Records from a dataset:

+-------+

(** Nothing is lost unseen, the queue is bounded, what leaves leaves in order, and
    the worker never waits longer than the cap. *)
Record sink_ok (s : sink) : Prop := {
  so_count : emitted s = (length (written s) + drops s + length (queue s) + length (held s) + size (producers s))%nat;
  so_cap : (length (queue s) ≤ qcap)%nat;
  so_order : written s ++ held s ++ queue s `sublist_of` pushed s;
  so_backoff : backoff s = 0 ∨ Second <= backoff s <= backoffMax;
  so_stop : stopping s = true → inflight s = None
}.

Lemma sublist_drop_mid {A} (a b c l : list A) : a ++ b ++ c `sublist_of` l → a ++ c `sublist_of` l.
Proof. intros H. etrans; [|exact H]. apply sublist_app; [done|]. by apply sublist_inserts_l. Qed.

Lemma next_backoff_ok b : b = 0 ∨ Second <= b <= backoffMax → Second <= next_backoff b <= backoffMax.
Proof. unfold next_backoff, backoffMax, Second. intros H. repeat case_match; lia. Qed.

Lemma size_delete_some (m : gmap nat (Event * stage)) p x : m !! p = Some x → size m = S (size (delete p m)).
Proof. intros H. rewrite <- (insert_delete_id m p x H) at 1. by rewrite map_size_insert_None by apply lookup_delete_eq. Qed.

Lemma size_restage (m : gmap nat (Event * stage)) p x y : m !! p = Some x → size (<[p := y]> m) = size m.
Proof. intros H. by rewrite map_size_insert_Some by (by exists x). Qed.

Lemma push_ok_sink p e g s : sink_ok s → producers s !! p = Some (e, g) → (length (queue s) < qcap)%nat → sink_ok (push_queue p e s).
Proof.
  intros [Hc Hq Ho Hb Hst] Hp Hlt. constructor; simpl; [|rewrite length_app; simpl; lia| |done|done].
  - rewrite length_app, (size_delete_some _ _ _ Hp) in *. unfold held in *. simpl. lia.
  - unfold held in *. simpl. rewrite !app_assoc in *. by apply sublist_app.
Qed.

Lemma sink_act_ok a s : sink_ok s → sink_ok (sink_act a s).
Proof.
  intros Hok. pose proof Hok as [Hc Hq Ho Hb Hst]. destruct a as [p e|p| |ok| |ok]; simpl.
  - destruct (producers s !! p) eqn:Ep; [done|]. constructor; simpl; try done. unfold held in *. simpl.
    rewrite map_size_insert_None by done. lia.
  - unfold enqueue_step. destruct (producers s !! p) as [[e g]|] eqn:Ep; [|done].
    destruct g; [| |]; try (destruct (Nat.ltb_spec (length (queue s)) qcap); [by eapply push_ok_sink|]).
    + constructor; simpl; try done. unfold held in *. simpl. by rewrite (size_restage _ _ _ _ Ep).
    + destruct (queue s) as [|x q] eqn:Eq.
      * constructor; simpl; rewrite ?Eq; try done. unfold held in *. simpl. rewrite (size_restage _ _ _ _ Ep). done.
      * constructor; simpl; try done.
        -- unfold held in *. simpl in *. rewrite (size_restage _ _ _ _ Ep). lia.
        -- simpl in Hq. lia.
        -- unfold held in *. simpl in *. rewrite app_assoc in Ho |- *. by apply (sublist_drop_mid _ [x]).
    + constructor; simpl; try done. unfold held in *. simpl. rewrite (size_delete_some _ _ _ Ep) in Hc. lia.
  - destruct (stopping s) eqn:Es; [done|]. destruct (inflight s) eqn:Ei; [done|]. destruct (queue s) as [|e q] eqn:Eq; [done|].
    constructor; simpl; rewrite ?Es; try done; unfold held in *; rewrite ?Ei in *; simpl in *; [lia|lia|done].
  - destruct (stopping s) eqn:Es; [done|]. destruct (inflight s) as [e|] eqn:Ei; [|done]. unfold held in *. rewrite Ei in *. destruct ok.
    + constructor; simpl; rewrite ?Es; [|done| |by left|done]; unfold held; simpl.
      * rewrite length_app. simpl in *. lia.
      * by rewrite <- app_assoc.
    + constructor; simpl; rewrite ?Es; [done|done|done|right; by apply next_backoff_ok|done].
  - unfold held in *. destruct (inflight s) as [e|] eqn:Ei; constructor; simpl; unfold held; simpl; try done; rewrite ?Ei; simpl in *; try done; try lia.
    by apply (sublist_drop_mid _ [e]).
  - destruct (stopping s) eqn:Es; [|done]. destruct (queue s) as [|e q] eqn:Eq; [done|].
    unfold held in *. rewrite (Hst eq_refl) in *. simpl in *. destruct ok; constructor; simpl; unfold held; simpl; rewrite ?(Hst eq_refl), ?length_app; simpl; try done; try lia.
    + by rewrite <- app_assoc.
    + by apply (sublist_drop_mid _ [e]).
Qed.

Lemma works_ok s : works s → sink_ok s.
Proof.
  induction 1 as [|s a _ IH]; [|by apply sink_act_ok]. constructor; simpl; [|lia| |by left|done]; [by rewrite map_size_empty|done].
Qed.

(** Forwarding loses nothing unseen: however producers, the worker, failing writes
    and the shutdown interleave, every event that reached a sink is written,
    counted as dropped, or still held or being queued; the queue stays within its
    bound; what is written leaves in the order it was queued; and the worker never
    pauses longer than half a minute. *)
Theorem sink_conserves s (Hrun : works s) :
  emitted s = (length (written s) + drops s + length (queue s) + length (held s) + size (producers s))%nat ∧
  (length (queue s) ≤ qcap)%nat ∧ written s `sublist_of` pushed s ∧ 0 <= backoff s <= backoffMax.
Proof.
  destruct (works_ok s Hrun) as [Hc Hq Ho Hb _]. split; [done|]. split; [done|]. split.
  - etrans; [|exact Ho]. by apply sublist_inserts_r.
  - unfold backoffMax, Second in *. lia.
Qed.
End worker.

(** ** Framing *)
Lemma frame_line fmt msg t : fmt ≠ "rfc5424"%string → no_char (chr 10) msg = true → cut (chr 10) (frame fmt msg +:+ t) = (msg, Some t).
Proof.
  intros Hf Hm. unfold frame. rewrite bool_decide_eq_false_2 by done. rewrite str_app_assoc.
  change (str1 10 +:+ t) with (String (chr 10) t). revert Hm. induction msg as [|a msg IH]; cbn [no_char String.append cut].
  - intros _. by rewrite decide_True.
  - intros [Ha Hm]%andb_prop. apply negb_true_iff, bool_decide_eq_false in Ha. rewrite decide_False by done. by rewrite IH.
Qed.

+-------+

_What the task asks_: Could you return exactly the lines above from the line with "[|x q] eqn:Eq." to the line with "in Hc. lia.", both included, and nothing else?

_Response for this exercise_:
    + destruct (queue s) as [|x q] eqn:Eq.
      * constructor; simpl; rewrite ?Eq; try done. unfold held in *. simpl. rewrite (size_restage _ _ _ _ Ep). done.
      * constructor; simpl; try done.
        -- unfold held in *. simpl in *. rewrite (size_restage _ _ _ _ Ep). lia.
        -- simpl in Hq. lia.
        -- unfold held in *. simpl in *. rewrite app_assoc in Ho |- *. by apply (sublist_drop_mid _ [x]).
    + constructor; simpl; try done. unfold held in *. simpl. rewrite (size_delete_some _ _ _ Ep) in Hc. lia.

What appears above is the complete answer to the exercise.